Re: Remove redundant calls to deterministic functions

Richard Biener Mon, 18 Nov 2024 01:39:33 -0800

On Sun, 17 Nov 2024, Jan Hubicka wrote:

> Last year I made modref to track which functions are deterministic - i.e. they
> produce same effects given same inputs (including memory) and which functions
> have no side effects (which includes infinite loops, trapping etc.).
> 
> deterministic functions can be CSEed just as looping pure/const.
> These are similar to reproducible/unsequenced attributes.
> 
> This patch implements tree-ssa-sccvn bits so we can now optimize non-pure
> function. For example:
> 
> [[gnu::noinline]]
> int dup(int *a) 
> {
>       a[0]=a[1];
>       return a[2];
> }
> int
> test (int *b)
> {
>       return dup (b) + dup (b);
> }
> 
> Will now be optimized to return 2 * dup (b);
> 
> The sccvn bits are quite simple: visit_stmt has to allow VN lookups for
> deterministic functions while visit_reference_op_call currently contains test
> to give up if function has vdef or no lhs.  I think the vdef test was 
> redundant
> even before since pure/const function can return aggregate.  Newly even if 
> there is
> no lhs we can eliminate redundancies as in:
> 
> [[gnu::noinline]]
> void dup(int *a) 
> {
>       a[0]=a[1];
> }
> void
> test (int *b)
> {
>       dup (b);
>         dup (b);
> }
> 
> I think it is relatively useful feature to optimize out functions that 
> compute some fields
> of structure based on other fields.  It optimizes out 2.6K of clang text
> segment.  This is not much, but I hope it will improve in future.  For 
> example,
> right now dup call can not do sanity checks.  Call to abort makes us believe
> that all global memory is used and that will prevent optimizations. However
> modref can keep track of the fact that global memory read only happens upon
> termination and ignore those accesses while determining redundancy...
> 
> Also reproduce/unsequential makes it possible to ignore stores of function 
> call itself
> to detemrine redundancy.  I am not quite sure how to fit that into PRE.
> 
> bootstrapped/regtested x86_64-linux.
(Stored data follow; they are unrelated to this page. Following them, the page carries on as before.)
(** * TechParser: the incremental feature-frequency classifier

    A shallow embedding of [TechParser/classifier.py] (class
    [TextClassifier]) and of the two persistence functions of
    [TechParser/db_functions.py] that drive it ([loadClassifier],
    [saveClassifier]), followed by the properties of the specification
    that were checked against them and by further properties of the
    code (the constructor, batches, commits, scoring, the normalizer,
    the irregular-word table, pagination, saving and loading).

    Conventions of the embedding:
    - a Python [dict] or [collections.Counter] with string keys is a
      [gmap string _]; a loop over [d.items()] is a [map_fold];
    - Python [int] is [Z]; Python [float] is read as an exact rational
      ([Qc], the canonical rationals, so that equal numbers are equal
      terms), which states the formula the code evaluates without its
      rounding.  The two scoring functions are embedded a second time
      in module [Binary64], over the binary64 numbers the interpreter
      computes with and with dicts in insertion order, to settle what
      rounding does to the sum of the weights;
    - text is a list of 8-bit characters.  The character classes of the
      normalizer ([\w], [\d], whitespace, [str.lower]) are those of
      ASCII text, on which Python 2 and Python 3 agree; a property that
      depends on them is stated for ASCII text;
    - a method that mutates [self] takes the object and returns the new
      object; a raised exception is the outcome [Raise e].  No caller in
      the repository catches [ZeroDivisionError] or [KeyError], so the
      state of an object after such an exception is not modelled. *)

From Stdlib Require Import ZArith QArith Qcanon String Ascii List.
From Stdlib Require PrimFloat FloatOps.
From stdpp Require Import gmap strings list fin_maps numbers.

Local Open Scope Z_scope.

(** ** Python runtime: exceptions *)

Inductive exn : Type :=
| ZeroDivisionError
| KeyError.

Inductive outcome (A : Type) : Type :=
| Ok (a : A)
| Raise (e : exn).

Arguments Ok {A} a.
Arguments Raise {A} e.

#[global] Instance outcome_bind : MBind outcome :=
  fun A B (k : A -> outcome B) (x : outcome A) =>
    match x with
    | Ok a => k a
    | Raise e => Raise e
    end.

#[global] Instance outcome_ret : MRet outcome := fun A a => Ok a.

(** [d[k]] on a plain dict: [KeyError] when the key is missing. *)
Definition getitem {V : Type} (d : gmap string V) (k : string) : outcome V :=
  match d !! k with
  | Some v => Ok v
  | None => Raise KeyError
  end.

(** [a / b] on two ints under [from __future__ import division]. *)
Definition truediv (a b : Z) : outcome Qc :=
  if decide (b = 0) then Raise ZeroDivisionError
  else Ok (Qc_of_Z a / Qc_of_Z b)%Qc.

(** ** collections.Counter

    The part of the standard class the classifier relies on: a missing
    key reads as 0, and the in-place operators [+=] and [-=] combine the
    counts key by key and then keep only the strictly positive ones
    (Python 3: [__iadd__]/[__isub__] end in [_keep_positive]; Python 2:
    [c += d] is [c = c + d], and [__add__]/[__sub__] build the result
    from the positive sums only). *)

Module Counter.

(** [c[k]] / [c.get(k, 0)] on a Counter of ints *)
Definition get (c : gmap string Z) (k : string) : Z := default 0 (c !! k).

(** [c[k]] / [c.get(k, 0)] on a Counter of frequencies *)
Definition getq (c : gmap string Qc) (k : string) : Qc := default 0%Qc (c !! k).

Definition _keep_positive (c : gmap string Z) : gmap string Z :=
  filter (fun kv => 0 < kv.2) c.

(** [self[elem] += count] for every item of [other] *)
Definition add_items (self other : gmap string Z) : gmap string Z :=
  map_fold (fun elem count self => <[elem := get self elem + count]> self) self other.

(** [self[elem] -= count] for every item of [other] *)
Definition sub_items (self other : gmap string Z) : gmap string Z :=
  map_fold (fun elem count self => <[elem := get self elem - count]> self) self other.

Definition iadd (self other : gmap string Z) : gmap string Z :=
  _keep_positive (add_items self other).

Definition isub (self other : gmap string Z) : gmap string Z :=
  _keep_positive (sub_items self other).

End Counter.

(** ** class TextClassifier: the model *)

Record TextClassifier : Type := {
  _counts_change : gmap string (gmap string Z);
  counts : gmap string (gmap string Qc);
  sample_counts : gmap string Z;
  _sample_counts_change : gmap string Z
}.

(** [TextClassifier.__init__(categories)] *)
Definition init (categories : list string) : TextClassifier :=
  foldl (fun self i =>
           {| _counts_change := <[i := ∅]> (_counts_change self);
              counts := <[i := ∅]> (counts self);
              sample_counts := <[i := 0]> (sample_counts self);
              _sample_counts_change := <[i := 0]> (_sample_counts_change self) |})
        {| _counts_change := ∅; counts := ∅;
           sample_counts := ∅; _sample_counts_change := ∅ |}
        categories.

(** [add_sample(features, category)]:
    [self._counts_change[category] += features;
     self._sample_counts_change[category] += 1] *)
Definition add_sample (self : TextClassifier) (features : gmap string Z)
    (category : string) : outcome TextClassifier :=
  changes ← getitem (_counts_change self) category;
  n ← getitem (_sample_counts_change self) category;
  Ok {| _counts_change := <[category := Counter.iadd changes features]> (_counts_change self);
        counts := counts self;
        sample_counts := sample_counts self;
        _sample_counts_change := <[category := n + 1]> (_sample_counts_change self) |}.

(** [remove_sample(features, category)]:
    [self._counts_change[category] -= features;
     self._sample_counts_change[category] -= 1] *)
Definition remove_sample (self : TextClassifier) (features : gmap string Z)
    (category : string) : outcome TextClassifier :=
  changes ← getitem (_counts_change self) category;
  n ← getitem (_sample_counts_change self) category;
  Ok {| _counts_change := <[category := Counter.isub changes features]> (_counts_change self);
        counts := counts self;
        sample_counts := sample_counts self;
        _sample_counts_change := <[category := n - 1]> (_sample_counts_change self) |}.

(** [add_samples(samples)]: [add_sample] on each sample in turn *)
Fixpoint add_samples (self : TextClassifier) (samples : list (gmap string Z * string))
    : outcome TextClassifier :=
  match samples with
  | [] => Ok self
  | sample :: rest =>
      self' ← add_sample self sample.1 sample.2;
      add_samples self' rest
  end.

(** [remove_samples(samples)] *)
Fixpoint remove_samples (self : TextClassifier) (samples : list (gmap string Z * string))
    : outcome TextClassifier :=
  match samples with
  | [] => Ok self
  | sample :: rest =>
      self' ← remove_sample self sample.1 sample.2;
      remove_samples self' rest
  end.

(** The two inner loops of [apply_changes]:
    [for k in counter.keys(): counter[k] *= r] and
    [for k, v in changes.items(): counter[k] += v / new_sample_count]. *)
Definition rescale (r : Qc) (counter : gmap string Qc) : gmap string Qc :=
  (fun x => x * r)%Qc <$> counter.

Definition add_changes (new_sample_count : Z) (changes : gmap string Z)
    (counter : gmap string Qc) : gmap string Qc :=
  map_fold (fun k v counter =>
              <[k := (Counter.getq counter k + Qc_of_Z v / Qc_of_Z new_sample_count)%Qc]> counter)
           counter changes.

(** One turn of the loop of [apply_changes], for the item
    [(category, changes)] of [self._counts_change]. *)
Definition apply_changes_body (category : string) (changes : gmap string Z)
    (self : TextClassifier) : outcome TextClassifier :=
  old_count ← getitem (sample_counts self) category;
  delta ← getitem (_sample_counts_change self) category;
  let new_sample_count := old_count + delta in
  r ← truediv old_count new_sample_count;
  counter ← getitem (counts self) category;
  let counter := if decide (r ≠ 0%Qc) then rescale r counter else counter in
  let counter := add_changes new_sample_count changes counter in
  Ok {| _counts_change := <[category := ∅]> (_counts_change self);
        counts := <[category := counter]> (counts self);
        sample_counts := <[category := new_sample_count]> (sample_counts self);
        _sample_counts_change := <[category := 0]> (_sample_counts_change self) |}.

(** [apply_changes()]: the loop over [self._counts_change.items()] *)
Definition apply_changes (self : TextClassifier) : outcome TextClassifier :=
  map_fold (fun category changes acc =>
              self' ← acc; apply_changes_body category changes self')
           (Ok self) (_counts_change self).

(** [classify_feature(feature)] *)
Definition classify_feature (self : TextClassifier) (feature : string)
    : outcome (gmap string Qc) :=
  let '(sum_, feature_counts) :=
    map_fold (fun category counter (acc : Qc * gmap string Qc) =>
                let count := Counter.getq counter feature in
                ((acc.1 + count)%Qc, <[category := count]> acc.2))
             (0%Qc, ∅) (counts self) in
  let probabilities : gmap string Qc := (fun _ => 1%Qc) <$> counts self in
  if decide (sum_ = 0%Qc) then
    value ← truediv 1 (Z.of_nat (size feature_counts));
    Ok ((fun _ => value) <$> probabilities)
  else
    Ok (map_fold (fun k i probabilities => <[k := (i / sum_)%Qc]> probabilities)
                 probabilities feature_counts).

(** The body of [for i in range(count): for k, v in probabilities.items():
    result[k] += v], one turn of the outer loop. *)
Definition add_votes (probabilities result : gmap string Qc) : gmap string Qc :=
  map_fold (fun k v result => <[k := (Counter.getq result k + v)%Qc]> result)
           result probabilities.

(** The first loop of [classify_features]: the running [result] and
    [length]. *)
Definition tally (self : TextClassifier) (features : gmap string Z)
    : outcome (gmap string Qc * Z) :=
  map_fold (fun feature count acc =>
              st ← acc;
              probabilities ← classify_feature self feature;
              Ok (Nat.iter (Z.to_nat count) (add_votes probabilities) st.1,
                  st.2 + count))
           (Ok (∅, 0)) features.

(** [classify_features(features)] *)
Definition classify_features (self : TextClassifier) (features : gmap string Z)
    : outcome (gmap string Qc) :=
  st ← tally self features;
  let result : gmap string Qc := st.1 in
  let length : Z := st.2 in
  if decide (result = ∅) then Ok result
  else if decide (length = 0) then Raise ZeroDivisionError
  else Ok ((fun x => x / Qc_of_Z length)%Qc <$> result).

(** ** The scoring functions in binary64

    [classify_feature] and [classify_features] once more, with the
    arithmetic of the interpreter: a Python [float] is a binary64
    number, [+] and [/] round to nearest, and [==] is the IEEE
    comparison.  A dict is the list of its items in insertion order,
    the order in which [items()] yields them, since the order of the
    additions matters here.  The int [0] that starts a sum or stands
    for a missing key is the float [0.0], to which it is converted at
    the first mixed operation. *)

Module Binary64.

Import PrimFloat.

Definition dict (V : Type) : Type := list (string * V).

(** [d.get(k)] *)
Fixpoint getitem {V : Type} (d : dict V) (k : string) : option V :=
  match d with
  | [] => None
  | item :: d' => if decide (item.1 = k) then Some item.2 else getitem d' k
  end.

(** [d[k] = v]: an existing key keeps its place, a new one goes last. *)
Fixpoint setitem {V : Type} (d : dict V) (k : string) (v : V) : dict V :=
  match d with
  | [] => [(k, v)]
  | item :: d' =>
      if decide (item.1 = k) then (k, v) :: d' else item :: setitem d' k v
  end.

(** The conversion of an int to a float, exact below 2^53. *)
Fixpoint of_pos (p : positive) : float :=
  match p with
  | xH => 1%float
  | xO p' => (2 * of_pos p')%float
  | xI p' => (2 * of_pos p' + 1)%float
  end.

Definition of_int (n : Z) : float :=
  match n with
  | Z0 => 0%float
  | Zpos p => of_pos p
  | Zneg p => (- of_pos p)%float
  end.

(** [c.get(k, 0)] / [c[k]] on a Counter of frequencies *)
Definition get (c : dict float) (k : string) : float := default 0%float (getitem c k).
OK?
> 
> gcc/ChangeLog:
> 
>       * ipa-modref.cc (get_modref_function_summary): Add extra fn paramaeter
>       to pass value numbering info.
>       (ipa_modref_can_remove_redundat_calls): New function.
>       * ipa-modref.h (get_modref_function_summary): Update declaration.
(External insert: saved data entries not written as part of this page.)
(** * PanelGroup: the panel-group layout and resize engine

    A shallow embedding of [PanelGroup.tsx] (react-resizable-panels): the
    component's state, its two layout effects, the persistence effect and the
    callbacks it hands to panels and resize handles.

    - JavaScript numbers are IEEE 754 binary64 values: [float] with the
      kernel's primitive operations.
    - Arrays and [Map]s are objects: a value together with the address it was
      allocated at, so that [===] / [!==] on them is a comparison of
      addresses.  The component never mutates an array or a map after it has
      been published (it copies, then edits the copy), so the contents travel
      with the address.
    - The component's code runs in a small state-and-exception monad over the
      group's state; the calls it makes to React's state setters, to the
      event and to the persistence helper are recorded in a log. *)

From Stdlib Require Import List String Bool Arith Lia Floats.
Import ListNotations.

Set Warnings "-inexact-float".

Local Open Scope string_scope.
Local Open Scope float_scope.
Local Open Scope nat_scope.

(** ** Values *)

(** [Direction] of ./types: "horizontal" | "vertical". *)
Inductive Direction : Type := horizontal | vertical.

(** Modelled from the spec: the declaration of [PanelData] (./types) is not
    among the sources.  The component reads [defaultSize] (a number or
    [null]) and [minSize]; [id], [order], [maxSize] and [collapsible] are the
    remaining fields of the spec's PanelSpec (section 3). *)
Record PanelData : Type := mkPanelData {
  defaultSize : option float;
  id : string;
  minSize : float;
  maxSize : float;
  collapsible : bool;
  order : option float
}.

(** JavaScript's [===] on numbers: IEEE equality ([0 === -0], [NaN !== NaN]). *)
Definition strictEq (x y : float) : bool := PrimFloat.eqb x y.

(** [a > b] on numbers. *)
Definition gt (a b : float) : bool := PrimFloat.ltb b a.

(** An object: the address it lives at and what it holds. *)
Record Obj (A : Type) : Type := mkObj { addrOf : nat; contents : A }.
Arguments mkObj {A} _ _.
Arguments addrOf {A} _.
Arguments contents {A} _.

(** [x === y] on objects. *)
Definition sameRef {A : Type} (x y : Obj A) : bool := addrOf x =? addrOf y.

(** A JavaScript [Map] with string keys: entries in insertion order. *)
Module JsMap.
Section Ops.
Context {V : Type}.

Definition t : Type := list (string * V).

Fixpoint has (m : t) (k : string) : bool :=
  match m with
  | [] => false
  | (k', _) :: rest => if String.eqb k' k then true else has rest k
  end.

(** [m.set(k, v)]: an existing key keeps its place, a new one goes last. *)
Fixpoint set (m : t) (k : string) (v : V) : t :=
  match m with
  | [] => [(k, v)]
  | (k', v') :: rest =>
      if String.eqb k' k then (k', v) :: rest else (k', v') :: set rest k v
  end.

Fixpoint delete (m : t) (k : string) : t :=
  match m with
  | [] => []
  | (k', v') :: rest =>
      if String.eqb k' k then rest else (k', v') :: delete rest k
  end.

Definition size (m : t) : nat := List.length m.

Definition values (m : t) : list V := map snd m.

End Ops.
Arguments t : clear implicits.
End JsMap.

Definition PanelDataMap : Type := JsMap.t PanelData.

(** [CommittedValues]: what [committedValuesRef.current] holds. *)
Record CommittedValues : Type := mkCommitted {
  cv_direction : Direction;
  cv_panels : Obj PanelDataMap;
  cv_sizes : Obj (list float)
}.

(** The component's props ([children] and [className] only reach the markup).
    [groupId] is the result of [useUniqueId(idFromProps)]. *)
Record Props : Type := mkProps {
  autoSaveId : option string;
  direction : Direction;
  groupId : string
}.

(** [if (autoSaveId)]: [undefined] and the empty string are falsy. *)
Definition truthy (s : option string) : option string :=
  match s with
  | Some k => if String.eqb k "" then None else Some k
  | None => None
  end.

(** The persistence medium (localStorage): keys to strings. *)
Definition Storage : Type := list (string * string).

(** Calls that leave the component, in the order they are made. *)
Inductive Call : Type :=
| CallPreventDefault
| CallSetActiveHandleId (h : option string)
| CallSetPanels (m : Obj PanelDataMap)
| CallSetSizes (s : Obj (list float))
| CallSavePanelGroupLayout (key : string) (panelsArray : list PanelData)
    (s : list float).

(** ** The group's state *)

Record Group : Type := mkGroup {
  nextAddr : nat;                         (* the allocator's next address *)
  activeHandleId : option string;         (* useState<string | null>(null) *)
  panels : Obj PanelDataMap;              (* useState(new Map()) *)
  sizes : Obj (list float);               (* useState([]) *)
  dragOffsetRef : float;                  (* useRef(0) *)
  committedValuesRef : CommittedValues;   (* useRef({direction, panels, sizes}) *)
  storage : Storage;
  calls : list Call
}.

Definition withNextAddr (n : nat) (g : Group) : Group :=
  mkGroup n (activeHandleId g) (panels g) (sizes g) (dragOffsetRef g)
    (committedValuesRef g) (storage g) (calls g).
Definition withActiveHandleId (h : option string) (g : Group) : Group :=
  mkGroup (nextAddr g) h (panels g) (sizes g) (dragOffsetRef g)
    (committedValuesRef g) (storage g) (calls g).
Definition withPanels (m : Obj PanelDataMap) (g : Group) : Group :=
  mkGroup (nextAddr g) (activeHandleId g) m (sizes g) (dragOffsetRef g)
    (committedValuesRef g) (storage g) (calls g).
Definition withSizes (s : Obj (list float)) (g : Group) : Group :=
  mkGroup (nextAddr g) (activeHandleId g) (panels g) s (dragOffsetRef g)
    (committedValuesRef g) (storage g) (calls g).
Definition withDragOffsetRef (d : float) (g : Group) : Group :=
  mkGroup (nextAddr g) (activeHandleId g) (panels g) (sizes g) d
    (committedValuesRef g) (storage g) (calls g).
Definition withCommittedValuesRef (c : CommittedValues) (g : Group) : Group :=
  mkGroup (nextAddr g) (activeHandleId g) (panels g) (sizes g)
    (dragOffsetRef g) c (storage g) (calls g).
Definition withStorage (s : Storage) (g : Group) : Group :=
  mkGroup (nextAddr g) (activeHandleId g) (panels g) (sizes g)
    (dragOffsetRef g) (committedValuesRef g) s (calls g).
Definition logCall (c : Call) (g : Group) : Group :=
  mkGroup (nextAddr g) (activeHandleId g) (panels g) (sizes g)
    (dragOffsetRef g) (committedValuesRef g) (storage g) (calls g ++ [c]).

(** ** The monad the component's code runs in *)

Inductive Completion (A : Type) : Type :=
| Normal (a : A)
| Thrown (msg : string).
Arguments Normal {A} _.
Arguments Thrown {A} _.

Definition M (A : Type) : Type := Group -> Completion A * Group.

Definition ret {A : Type} (a : A) : M A := fun g => (Normal a, g).

Definition bind {A B : Type} (c : M A) (k : A -> M B) : M B :=
  fun g =>
    match c g with
    | (Normal a, g') => k a g'
    | (Thrown msg, g') => (Thrown msg, g')
    end.

Definition throw {A : Type} (msg : string) : M A := fun g => (Thrown msg, g).

Definition gets {A : Type} (f : Group -> A) : M A := fun g => (Normal (f g), g).

Definition modify (f : Group -> Group) : M unit := fun g => (Normal tt, f g).

Declare Scope js_scope.
Delimit Scope js_scope with js.
Notation "x <- c ;; k" := (bind c (fun x => k))
  (at level 61, c at next level, right associativity) : js_scope.
Notation "c ;; k" := (bind c (fun _ => k))
  (at level 61, right associativity) : js_scope.
Local Open Scope js_scope.

(** A new array or map: the next free address. *)
Definition alloc {A : Type} (a : A) : M (Obj A) :=
  fun g => (Normal (mkObj (nextAddr g) a), withNextAddr (S (nextAddr g)) g).

(** React's setters.  A setter called with a function applies it to the
    current state. *)
Definition setActiveHandleId (h : option string) : M unit :=
  modify (fun g => logCall (CallSetActiveHandleId h) (withActiveHandleId h g)).

Definition setSizes (s : Obj (list float)) : M unit :=
  modify (fun g => logCall (CallSetSizes s) (withSizes s g)).

Definition setPanels (updater : Obj PanelDataMap -> M (Obj PanelDataMap))
  : M unit :=
  prevPanels <- gets panels ;;
  nextPanels <- updater prevPanels ;;
  modify (fun g => logCall (CallSetPanels nextPanels) (withPanels nextPanels g)).

(** ** The component *)

Section PanelGroup.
>       (ipa_modref_can_remove_redundat_calls): declare.
>       * tree-ssa-sccvn.cc (visit_reference_op_call): Also try to optimize 
> calls
>       with vdef and no lhs.
>       (visit_stmt): Use ipa_modref_can_remove_redundat_calls.
> 
> gcc/testsuite/ChangeLog:
> 
>       * gcc.dg/tree-ssa/modref-16.c: New test.
>       * gcc.dg/tree-ssa/modref-17.c: New test.
> 
> diff --git a/gcc/ipa-modref.cc b/gcc/ipa-modref.cc
> index 08a7740de94..50d18287219 100644
> --- a/gcc/ipa-modref.cc
> +++ b/gcc/ipa-modref.cc
> @@ -766,12 +766,14 @@ get_modref_function_summary (cgraph_node *func)
>  /* Get function summary for CALL if it exists, return NULL otherwise.
>     If non-null set interposed to indicate whether function may not
>     bind to current def.  In this case sometimes loads from function
> -   needs to be ignored.  */
> +   needs to be ignored.
> +   If FN is non-NULL, it specifies indirect call target (for example when 
> known
> +   to value numbering).  */
>  
>  modref_summary *
> -get_modref_function_summary (gcall *call, bool *interposed)
> +get_modref_function_summary (gcall *call, bool *interposed, tree fn)
>  {
> -  tree callee = gimple_call_fndecl (call);
> +  tree callee = fn ? fn : gimple_call_fndecl (call);
>    if (!callee)
>      return NULL;
>    struct cgraph_node *node = cgraph_node::get (callee);
> @@ -5648,4 +5650,33 @@ ipa_modref_callee_reads_no_memory_p (gcall *call)
>    return false;
>  }
>  
> +/* Return true if CALL can be optimized out provided that was called with
> +   exactly same value number before.
> +
> +   If FN is non-NULL, it specifies indirect call target (for example when 
> known
> +   to value numbering).  */
> +
> +bool
> +ipa_modref_can_remove_redundat_calls (gcall *call, tree fn)
> +{
> +  if (gimple_call_flags (call) & (ECF_CONST | ECF_PURE))
> +    return true;
> +  if (fn && (flags_from_decl_or_type (fn) & (ECF_CONST | ECF_PURE)))
> +    return true;
> +  /* If function has multiple ways to return, we would have to remember
> +     the way it returned last time.
> +     Terminating function execution (i.e. throwing external exception)
> +     is OK.  */
> +  basic_block bb = gimple_bb (call);
> +  if (call == gsi_stmt (gsi_last_bb (bb)) && !single_succ_p (bb))
> +    return false;
> +  modref_summary *sum = get_modref_function_summary (call, NULL, fn);
> +  /* If function is deterministic, we can remove redundant invocations.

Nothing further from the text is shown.